Grandi mostre. 2
Wifredo Lam a Parigi

il mito unitario
dell’uomo

Padre di origine cantonese, madre per metà africana e per metà spagnola, paese natale Cuba. Qui agli inizi del Novecento viene al mondo Wifredo Lam, viaggiatore vorace, capace di amalgamare nel suo ricco bagaglio iconografico antiche tradizioni culturali e stili a lui contemporanei, come racconta la retrospettiva in corso al Centre Pompidou.

Alba Romano Pace

Cuba, splendente arcipelago dei Caraibi, ex dominio spagnolo, nel 1902 ha appena ottenuto l’indipendenza dopo essere stata una colonia per un lunghissimo periodo e nonostante il governo rimanesse sotto un tacito controllo statunitense.
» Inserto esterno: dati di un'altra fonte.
Lemma writeToFile_first b k npos nd rs fuel :
  wf b → file_sized b → m_nodes b !! k = Some nd → 0 <= npos < m_baseSize b →
  m_position b = Z.of_nat k * m_baseSize b + npos → 0 < rs →
  npos < Z.min (m_baseSize b) rs → m_position b + rs <= m_capacity b →
  let len := Z.min (m_baseSize b) rs - npos in
  writeToFile_loop (S fuel) b (Some k) rs (m_position b) =
    (rest ← writeToFile_loop fuel b
              (if bool_decide (S k < length (m_nodes b))%nat then Some (S k) else None)
              (rs - len) (m_position b + len);
     Ret ((flat (m_nodes b)).[Z.to_nat (m_position b), Z.to_nat len] ++ rest)).
Proof.
  intros Hwf Hfs Hnd Hn Hp Hrs Hlt Hfit len. pose proof (wf_base _ Hwf) as Hb.
  destruct (node_lookup _ _ (wf_nodes _ Hwf) k nd Hnd) as (Hs & Hl & Hptr).
  pose proof Hfs as [_ ?]. rewrite writeToFile_loop_S by (done || lia). cbv zeta.
  assert (m_position b mod m_baseSize b = npos) as ->.
  { rewrite Hp, Z.add_comm, Z.mod_add, Z.mod_small by lia. done. }
  fold len.
  unfold node_at. rewrite Hnd. cbn [deref]. rewrite bind_Ret, block_ok, bind_Ret by lia.
  cbn [next_of]. rewrite bind_Ret.
  by rewrite (range_of_chunk _ _ _ _ _ _ Hptr), <- (pos_nat _ _ _ _ Hp) by lia.
Qed.

(** ** The contract of the operations *)

Section contract.
Context `{Heap}.

(** [getWriteBuffers] reserves [len] bytes at the cursor. *)
Lemma write_buffers_ok b f buffers len :
  refines b f → 0 < len → room b (Z.to_nat len) →
  ∃ b1 vs, getWriteBuffers buffers len b = (Ret (len, buffers ++ vs), b1) ∧ refines b1 f
    ∧ m_position b1 = m_position b ∧ m_baseSize b1 = m_baseSize b
    ∧ m_position b1 + len <= m_capacity b1
    ∧ iovs_cover (m_nodes b1) (m_baseSize b1) (m_position b1) vs len.
Proof.
  intros Href Hlen Hroom. pose proof Href as [Hwf Hdata Hcur]. unfold room in Hroom.
  unfold getWriteBuffers. rewrite (proj2 (Z.eqb_neq _ _)) by lia.
  destruct (addCapacity_ok b len) as
    (b1 & extra & E1 & Hwf1 & Hcap1 & Hflat & Hb1 & Hp1 & Hs1 & He1); [done|lia..|].
  st_run exact E1. st_run reflexivity.
  destruct (prologue b1) as (k & npos & nd & Hk & Hkl & Hnd & Hm & Hnp & Hpk & Hat & Hc);
    [done|lia|].
  st_run (apply lift_Ret, Hm). st_run (by apply (cur_node_ok b1 k)).
  rewrite Hc, Hk.
  destruct (buffers_at_cursor b1 k npos len) as (vs & E & Hvs); try done; try lia.
  st_run (apply lift_Ret, E). unfold mret, st_ret. exists b1, vs.
  split; [done|]. split; [|split; [done|split; [done|split; [|done]]]].
  - split; [done| |unfold cursor; by rewrite Hp1]. rewrite <- Hdata. unfold content.
    rewrite Hflat, Hs1. apply take_app_le. pose proof (length_flat_wf _ Hwf).
    pose proof (wf_size _ Hwf). lia.
  - lia.
Qed.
Attraverso i secoli, in quelle acque cristalline si sono incrociati i destini dei conquistadores ispanici, degli schiavi africani strappati alle loro terre, degli esiliati e dei reietti di Spagna, dei migranti provenienti dall’Asia in cerca di lavoro. Era il mare a fare la cernita, raccontano i diari di viaggio degli esploratori che quotidianamente annotavano il numero di schiavi, uomini e donne, gettati nell’oceano: solo i più forti giungevano nell’isola(1). I sopravvissuti portavano dentro di sé quei loro dèi che dall’Africa li avevano protetti fin laggiù e che li proteggeranno in seguito permettendogli di sopportare le vessazioni e il duro lavoro nei campi o aiutandoli a trovare il coraggio di ribellarsi continuando la propria esistenza nascosti nel ventre della foresta. «Gli dèi d’Africa sono i più forti: volano. Gli uomini d’Africa anche: ritornano in Africa dopo la morte», racconta nel 1967 un ex schiavo cubano all’età di centoquattro anni(2). Dolore, nostalgia, speranza e sacralità caratterizzavano la vita degli abitanti di Cuba. Il tam tam dei tamburi scandiva le notti accompagnando i passi delle danze rituali per ringraziare quegli dèi d’Africa venuti da lontano. Le campane suonavano durante il giorno nelle chiese cattoliche e il culto dei morti s’intrecciava con le dottrine dell’antico Oriente.